Sadly, some mis-labelled “humanists” of today seem, in many cases, more like inhumanists. They taunt Christians and religion with a rather childish petulance and, in so doing, reveal their hidden motivation: jealousy and bias.
It’s fine to disagree. It’s fine to proclaim a belief in atheism. If atheists view people of faith as The Other, so be it. Let the dialogue ensue! We are brothers, after all.
But because atheism’s numbers dwindle while religions bloom, atheists tend to do what people who are losing an argument always do. They lash out. They hope to get a rise. They set out deliberately to diminish and wound the Other — i.e. Christians, so many of whom are African-American. They denigrate and insult God, knowing full well that 83% of African-Americans believe in Him. In so doing, atheists seem to commit deliberate and thinly-veiled acts of implicit racism against black America.
It is not “humane” to poke fun at thousand year-old beliefs that hundreds of millions of white, black, and brown Americans (including the Rev. Dr. Martin Luther King, Jr.) have held sacred.
That’s not humanism. That’s inhumanism. And it is, of course, a tad sad.
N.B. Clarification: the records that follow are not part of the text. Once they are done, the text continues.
Lemma holds_step k v deadline now st o r st' :
  spec_step slack now st o r st' -> holds k v deadline st -> (now < deadline)%Z ->
  replaces k o = false -> holds k v deadline st'.
Proof.
  intros Hs Hh Hn Hr. destruct (decide (op_key o = k)) as [<-|Hne].
  - destruct (holds_live _ _ _ _ _ Hh Hn) as (e & Hl & He).
    destruct Hs; simpl in *; try done; [congruence| |]; by case_bool_decide.
  - destruct Hh as (e & Hk & He). exists e. by rewrite (spec_step_other _ _ _ _ _ _ Hs Hne).
Qed.

(** What a held record makes of one event. *)
Definition sees_record (k : string) (v : bytes) (deadline : Z) (e : event) : Prop :=
  match call e as o return result (store_ans o) StoreError -> Prop with
  | PutIfAbsent k' _ _ => fun r => k' = k -> r <> Ok true
  | Get k' => fun r =>
      forall a, k' = k -> r = Ok a ->
      exists left, a = Some {| value := v; expires_in := left |} /\ (deadline - at_time e <= left)%Z
  | _ => fun _ => True
  end (answer e).

Lemma holds_sees now st o r st' k v deadline :
  spec_step slack now st o r st' -> holds k v deadline st -> (now < deadline)%Z ->
  sees_record k v deadline {| at_time := now; call := o; answer := r |}.
Proof.
  intros Hs Hh Hn. destruct (holds_live _ _ _ _ _ Hh Hn) as (e & Hl & He).
  unfold sees_record; simpl. destruct Hs as [o m Hv|k' v' ttl|k' v' ttl|k' a' Hv Ha| | |]; simpl in *; try done.
  - by destruct o.
  - intros ->. congruence.
  - intros a -> [= ->]. rewrite Hl in Ha. destruct Ha as (left & -> & ?).
    exists left. split; [done|lia].
Qed.

(** A backend failure changes no more than the call could have changed. *)
Lemma faulty_step_inv now st o r st' :
  faulty_step slack now st o r st' ->
  (exists m, r = Err m) /\ st' = st
  \/ (exists m, r = Err m) /\ (exists a, spec_step slack now st o (Ok a) st')
  \/ spec_step slack now st o r st'.
Proof. intros [r' ? ?|m|m a ? ?]; eauto 10. Qed.

Lemma holds_faulty k v deadline now st o r st' :
  faulty_step slack now st o r st' -> holds k v deadline st -> (now < deadline)%Z ->
  replaces k o = false -> holds k v deadline st'.
Proof. intros [[_ ->]|[[_ [a ?]]|?]]%faulty_step_inv; eauto using holds_step. Qed.

Lemma error_sees k v deadline e m : answer e = Err m -> sees_record k v deadline e.
Proof. destruct e as [now o r]. simpl. intros ->. by destruct o. Qed.

Lemma holds_run t st l k v deadline :
  spec_run slack t st l -> holds k v deadline st ->
  (forall e, e ∈ l -> (at_time e < deadline)%Z /\ replaces k (call e) = false) ->
  forall e, e ∈ l -> sees_record k v deadline e.
Proof.
  intros Hr. induction Hr as [|t st e0 st' l Ht Hs Hr IH]; intros Hh Hl e He.
  { by apply not_elem_of_nil in He. }
  destruct (Hl e0) as [Hn Hrep]; [apply list_elem_of_here|].
  apply elem_of_cons in He as [->|He].
  - apply faulty_step_inv in Hs as [[[m Hm] _]|[[[m Hm] _]|Hs]]; [by eapply error_sees..|].
    destruct e0. by eapply holds_sees.
  - apply IH; [by eapply holds_faulty| |done]. intros e' He'. apply Hl. by apply list_elem_of_further.
Qed.

(** The stored value of [k] is not [v]. *)
Definition lacks (k : string) (v : bytes) (st : records) : Prop :=
  forall e, st !! k <> Some (v, e).

Lemma lacks_step k v now st o r st' :
  spec_step slack now st o r st' -> lacks k v st ->
  (op_key o = k -> written o <> Some v) -> lacks k v st'.
Proof.
  intros Hs Hl Hw. destruct (decide (op_key o = k)) as [<-|Hne].
  - destruct Hs; simpl in *; try done; intros ?;
      rewrite ?lookup_insert_eq, ?lookup_delete_eq; naive_solver.
  - intros e. by rewrite (spec_step_other _ _ _ _ _ _ Hs Hne).
Qed.

Lemma lacks_faulty k v now st o r st' :
  faulty_step slack now st o r st' -> lacks k v st ->
  (op_key o = k -> written o <> Some v) -> lacks k v st'.
Proof. intros [[_ ->]|[[_ [a ?]]|?]]%faulty_step_inv; eauto using lacks_step. Qed.

Lemma answered_ok now st o a st' :
  faulty_step slack now st o (Ok a) st' -> spec_step slack now st o (Ok a) st'.
Proof. by intros [[[? ?] _]|[[[? ?] _]|?]]%faulty_step_inv. Qed.

Lemma lacks_run t st l k v :
  spec_run slack t st l -> lacks k v st ->
  (forall e, e ∈ l -> op_key (call e) = k -> written (call e) <> Some v) ->
  forall now new ttl,
    {| at_time := now; call := CompareAndSwap k v new ttl; answer := Ok true |} ∉ l.
Proof.
  intros Hr. induction Hr as [|t st e0 st' l Ht Hs Hr IH]; intros Hl Hw now new ttl Hin.
  { by apply not_elem_of_nil in Hin. }
  apply elem_of_cons in Hin as [<-|Hin].
  - apply answered_ok, spec_step_inv in Hs as [[e Hlive] _]. apply live_Some in Hlive as [? _]. by eapply Hl.
  - eapply IH; [|intros e He; apply Hw; by apply list_elem_of_further|done].
    eapply lacks_faulty; [done..|]. apply Hw, list_elem_of_here.
Qed.

Lemma run_time t st l e : spec_run slack t st l -> e ∈ l -> (t <= at_time e)%Z.
Proof.
  intros Hr. induction Hr as [|t st e0 st' l Ht Hs Hr IH]; intros He; [by apply not_elem_of_nil in He|].
  apply elem_of_cons in He as [->|He]; [done|]. specialize (IH He). lia.
Qed.

(** While nobody swaps or deletes the key, two successful puts are at least a TTL apart. *)
Lemma puts_apart t st l k v deadline :
  spec_run slack t st l -> holds k v deadline st ->
  (forall e, e ∈ l -> replaces k (call e) = false) ->
  forall now new ttl, {| at_time := now; call := PutIfAbsent k new ttl; answer := Ok true |} ∈ l ->
    (deadline <= now)%Z.
Proof.
  intros Hr. induction Hr as [|t st e0 st' l Ht Hs Hr IH]; intros Hh Hl now new ttl He.
  { by apply not_elem_of_nil in He. }
  destruct (Z.lt_ge_cases (at_time e0) deadline) as [Hd|Hd].
  - apply elem_of_cons in He as [<-|He].
    + apply answered_ok, spec_step_inv in Hs as [Hn _]. simpl in *.
      destruct (holds_live _ _ _ _ _ Hh Hd) as (e & Hlive & _). congruence.
    + eapply IH; [|intros e He'; apply Hl; by apply list_elem_of_further|done].
      eapply holds_faulty; [done..|]. apply Hl, list_elem_of_here.
  - apply elem_of_cons in He as [<-|He]; [done|]. pose proof (run_time _ _ _ _ Hr He) as Hle. simpl in Hle. lia.
Qed.
End Contract.

(** What [MemoryStore] keeps beyond the live records. *)
Section Sweeping.
Import Memory.

Definition swept (now : Z) (s : MemoryState) : Prop :=
  (next_sweep s - MEMORY_SWEEP_INTERVAL <= now < next_sweep s)%Z
  /\ forall k v e, m_records s !! k = Some (v, e) -> (next_sweep s - MEMORY_SWEEP_INTERVAL < e)%Z.

(** [swept], before the lock is taken. *)
Definition sweep_due (now : Z) (s : MemoryState) : Prop :=
  (next_sweep s - MEMORY_SWEEP_INTERVAL <= now)%Z
  /\ forall k v e, m_records s !! k = Some (v, e) -> (next_sweep s - MEMORY_SWEEP_INTERVAL < e)%Z.
(* ===== verification/RefreshHandle.v ===== *)
(** * RefreshHandle: sealed refresh-token handles

    Models crates/oauthrelay-core/src/refresh_handle.rs: what a handle is bound to, sealing and
    opening [rrt1.] handles, and the substitution of the [refresh_token] member of a token
    response; and what it means for a body to hand out certain refresh tokens only
    ([hands_out_only]). SHA-256, serde_json and postcard are third-party crates and enter as [Sha256],
    [JsonLib] and [Postcard]. *)

From S2P Require Import Prelude Text Json Url Model Store Seal Prog Effects.
#[local] Open Scope string_scope.
#[local] Open Scope prog_scope.

(** ** Third-party parts *)

Class Sha256 := sha256 : bytes -> bytes.

(** No two inputs that occur have the same digest. *)
Class CollisionFree (H : Sha256) : Prop := sha256_inj : forall a b, sha256 a = sha256 b -> a = b.

(** Postcard's encoding of one type. *)
Class Postcard (T : Type) := {
  to_stdvec : T -> option bytes;
  from_postcard : bytes -> option T;
}.

Class PostcardLaws (T : Type) {P : Postcard T} : Prop := {
  from_to_postcard (x : T) b : to_stdvec x = Some b -> from_postcard b = Some x;
}.

Definition HANDLE_PREFIX : string := "rrt1.".
Definition REFRESH_TOKEN_MEMBER : string := "refresh_token".

(** [RefreshHandle], and [OpenedHandle], which has the same fields. *)
Record OpenedHandle := { upstream_token : string; issued_at : Z }.

(** ** The binding *)

Definition FINGERPRINT_DOMAIN : bytes := into_bytes "oauthrelay refresh-token binding v1".

Record HandleBinding := { hb_relay : ResourceKey; hb_fingerprint : bytes }.

(** The low [8 * n] bits of [x], most significant byte first. *)
Definition low_byte (x : Z) : Byte.byte :=
  match Byte.of_N (Z.to_N (x mod 256)) with Some b => b | None => x00 end.

Fixpoint be_bytes (n : nat) (x : Z) : bytes :=
  match n with
  | O => []
  | S n => be_bytes n (x / 256) ++ [low_byte x]
  end%list.

(** [field]: a presence byte, then the length and the bytes. *)
Definition field (value : option string) : bytes :=
  match value with
  | None => [x00]
  | Some v => x01 :: be_bytes 8 (Z.of_nat (String.length v)) ++ into_bytes v
  end%list.

Section Handles.
Context {U : UrlLib} {J : JsonLib} {H : Sha256} {P : Postcard OpenedHandle}.

(** [issuer_identifier] of router.rs. *)
Definition issuer_identifier (u : url) : string :=
  if bool_decide (path u = "/") && bool_decide (query u = None) && bool_decide (fragment u = None)
  then trim_end "/" (as_str u)
  else as_str u.

(** What [fingerprint] feeds to the hasher. *)
Definition fingerprint_input (r : Relay) (u : Upstream) : bytes :=
  (FINGERPRINT_DOMAIN ++ field (generation r) ++ field (Some (issuer_identifier (issuer_url u)))
    ++ field (as_str <$> token_endpoint u) ++ field (Some (up_client_id u)))%list.

Definition fingerprint (r : Relay) (u : Upstream) : bytes := sha256 (fingerprint_input r u).

Definition HandleBinding_new (r : Relay) (u : Upstream) : HandleBinding :=
  {| hb_relay := relay_key r; hb_fingerprint := fingerprint r u |}.

Definition associated_data (b : HandleBinding) : bytes :=
  (into_bytes ("refresh:" +:+ key_str (hb_relay b) +:+ String NUL "") ++ hb_fingerprint b)%list.

(** ** Sealing and opening *)

Inductive HandleError := InvalidHandle | SealerUnavailable.
Definition reuse_detected (r : HandleRecord) (key : string) : io (result RefreshOutcome Fault) :=
  _ <-! revoke (family_id r) (family_expires_ms r) key ;;
  Ret (Ok InvalidGrant).

(** ** Claims *)

Definition claim (key : string) (loaded : Loaded) (token : string) : io (result (option Claim) Fault) :=
  let r := l_record loaded in
  now <- await Now ;;
  match ttl_until (family_expires_ms r) now with
  | None => Ret (Ok None)
  | Some ttl =>
      claim_id <- await (Random 16) ;;
      sealed <-! seal_value RECORD_PURPOSE key
        {| family_id := family_id r; family_expires_ms := family_expires_ms r;
           state := Claimed token claim_id now |} ;;
      won <-! store (CompareAndSwap key (l_bytes loaded) sealed ttl) ;;
      Ret (Ok (if won : bool then
        Some {| c_bytes := sealed; c_claim_id := claim_id; c_upstream_token := token;
                c_family_id := family_id r; c_family_expires_ms := family_expires_ms r |}
      else None))
  end.

Definition release (key : string) (c : Claim) : io unit :=
  released <- seal_value RECORD_PURPOSE key (claim_record c (Active (c_upstream_token c))) ;;
  now <- await Now ;;
  match ttl_until (c_family_expires_ms c) now with
  | None => Ret tt
  | Some ttl =>
      match released with
      | Ok sealed => _ <- store (CompareAndSwap key (c_bytes c) sealed ttl) ;; Ret tt
      | Err _ => Ret tt
      end
  end.
Lemma t_op i K {A} e (k : ans e -> io A) Q R :
  Stable i K ->
  (forall w a w', Inv w -> K w -> handle sealer slack i w e a w' ->
     guar i w w' /\ (Inv w' -> Q a w')) ->
  (forall a, triple i (Q a) (k a) R) ->
  triple i K (Op e k) R.
Proof.
  intros HK He Hk w Hi Hw w1 a w2 Hr Hh. pose proof (rely_inv _ _ _ Hr Hi) as Hi1.
  destruct (He w1 a w2 Hi1 (HK _ _ Hi Hr Hw) Hh) as [Hg HQ]. split; [done|].
  assert (Hi2 : Inv w2) by by apply Hg. apply Hk; [done|]. by apply HQ.
Qed.

Lemma t_await i K e Q :
  Stable i K ->
  (forall w a w', Inv w -> K w -> handle sealer slack i w e a w' ->
     guar i w w' /\ (Inv w' -> Q a w')) ->
  (forall a, Stable i (Q a)) ->
  triple i K (await e) Q.
Proof. intros HK He HQ. eapply t_op; [done|done|]. intros a. by apply t_ret. Qed.

(** A step that only other tasks could mind: it stays within both conditions. *)
Definition quiet (i : nat) (w w' : World) : Prop := rely i w w' /\ guar i w w'.

Lemma quiet_same i w w' :
  w_writes w' = w_writes w -> w_drawn w' = w_drawn w -> (w_mono w <= w_mono w')%Z ->
  w_store w' = w_store w -> quiet i w w'.
Proof.
  intros Hl Hd Hm Hs. assert (forall k, ours self k -> w_store w' !! k = w_store w !! k) by by rewrite Hs.
  split; [|by apply quiet_guar]. split.
  - split_and!; [by rewrite Hl|by rewrite Hd|done].
  - intros Hi. split; [by apply (same_log_inv w)|by apply same_log_own].
Qed.

Lemma quiet_drop i w k : quiet i w (drop_key w k).
Proof.
  split; [|apply drop_guar]. destruct (drop_guar i w k) as [He Hg]. split; [done|].
  intros Hi. split; [by apply Hg|]. intros b _. split; intros *; by rewrite log_drop.
Qed.

Lemma quiet_put i w k v e :
  ~ is_handle_key self k -> ~ is_grace_key self k -> quiet i w (put w k v e).
Proof.
  intros Hh Hg. assert (guar i w (put w k v e)) as [He Hgu].
  { apply put_guar. intros _. by apply admits_other. }
  split; [|done]. split; [done|]. intros Hi. split; [by apply Hgu|].
  intros b _. split; intros *; rewrite log_put_ne; try done; intros ->.
  - apply Hh. by eexists.
  - apply Hg. by eexists _, _.
Qed.

Lemma t_quiet i K e (P : ans e -> Prop) :
  Stable i K ->
  (forall w a w', Inv w -> handle sealer slack i w e a w' -> quiet i w w' /\ P a) ->
  triple i K (await e) (fun a w => K w /\ P a).
Proof.
  intros HK He. apply t_await; [done| |apply _]. intros w a w' Hi Hk Hh.
  destruct (He _ _ _ Hi Hh) as [[Hr Hg] HP]. split; [done|]. intros _. split; [|done]. exact (HK _ _ Hi Hr Hk).
Qed.

Lemma t_timeout i K d e (P : ans e -> Prop) :
  Stable i K ->
  (forall w a w', Inv w -> handle sealer slack i w e a w' -> quiet i w w' /\ P a) ->
  triple i K (timeout d (await e)) (fun o w => K w /\ forall a, o = Some a -> P a).
Proof.
  intros HK He. simpl. eapply (t_op i K (Timeout d e) _
    (fun (o : option (ans e)) w => K w /\ forall a, o = Some a -> P a)); [done| |].
  - intros w o w' Hi Hk Hh. destruct o as [a|]; simpl in Hh.
    + destruct (He _ _ _ Hi Hh) as [[Hr Hg] HP]. split; [done|]. intros _.
      split; [exact (HK _ _ Hi Hr Hk)|]. by intros a' [= <-].
    + assert (quiet i w w') as [Hr Hg].
      { destruct Hh as [->|[a Hh]]; [by apply quiet_same|by apply (He w a)]. }
      split; [done|]. intros _. split; [exact (HK _ _ Hi Hr Hk)|done].
  - intros [a|]; (apply t_ret; [apply _|]); intros w Hi [Hk HP]; (split; [done|]); [|done].
    intros a' [= <-]. by apply HP.
Qed.
Lemma chained_spec w o a st' writes :
  writes_ok (StoreCall o) -> spec_step slack (w_backend w) (w_store w) o a st' -> Chained w ->
  Chained (set_store w st' writes).
Proof.
  intros Ho Hs Hc. assert (forall k v e, value_ok k v -> st' = <[k := (v, e)]> (w_store w) -> Chained (set_store w st' writes)) as Hput.
  { intros k v e Hv ->. by apply (chained_store (put w k v e)), chained_put. }
  destruct Hs; simpl in Ho; try (by apply (chained_store w)); eauto.
  destruct Hc as [Hh Hn]. split; simpl.
  - intros f v e [_ Hl]%lookup_delete_Some. by eapply Hh.
  - intros k' v e r ms c s Hk [_ Hl]%lookup_delete_Some. by eapply Hn.
Qed.

Lemma handled_ok j w e a w' :
  writes_ok e -> handle sealer slack j w e a w' -> (Chained w -> Chained w') /\ answers_ok e a.
Proof.
  revert a w'. induction e as [| | |n|o|pt ad|env ad|token|d e IH]; intros a w' Hw Hh; simpl in Hh |- *.
  all: try (by destruct Hh as [_ ->]).
  - destruct Hh as (t & _ & ->). split; [|done]. by apply chained_store.
  - destruct Hh as (_ & _ & ->). split; [|done]. by apply chained_store.
  - split; [|done]. intros Hc. destruct Hh as [r st' Hs|m|m r st' Hs]; [|done|]; by eapply chained_spec.
  - destruct Hh as [-> Ha]. split; [done|]. intros env ->. destruct Ha as [?|(nonce & Hn & Hs)]; [done|].
    split; [by eapply (opens_same _ _ (sealer_opens sealer))|]. apply from_utf8_into. by eapply sealer_text.
  - destruct Hh as [-> _]. by split.
  - rewrite Hh. split; [|done]. intros Hc. by eapply (chained_store w).
  - destruct a as [a|]; [|destruct Hh as [->|[a Ha]]].
    + destruct (IH _ _ Hw Hh) as [Hc Ha]. split; [done|]. by intros a' [= <-].
    + done.
    + destruct (IH _ _ Hw Ha) as [Hc _]. split; [done|]. by intros a'.
Qed.

Lemma links_safe j {A} (p : io A) Q w :
  links p Q -> safe (handle sealer slack j) (fun w w' => Chained w -> Chained w') (fun w w' => Chained w -> Chained w')
    p (fun _ _ => True) w.
Proof.
  revert w. induction p as [a|e k IH]; intros w Hp; simpl; [done|].
  intros w1 a w2 _ Hh. destruct Hp as [He Hk]. destruct (handled_ok _ _ _ _ _ He Hh) as [Hc Ha]. split; [done|].
  by apply IH, Hk.
Qed.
We in the true American humanist community say Give us faith any day. Faith compels us to engage in the very different enterprise of trying to understand the Other — rather than insult him or her. And faith is able to do this because it is working on a foundation of love and charity. Not mockery.
As a result, faith allows us to do something else that is fundamental to humanism: forgive. And that is what we gladly do for the atheists who assault faith and co-opt “humanism”. We forgive them their faults. And love them.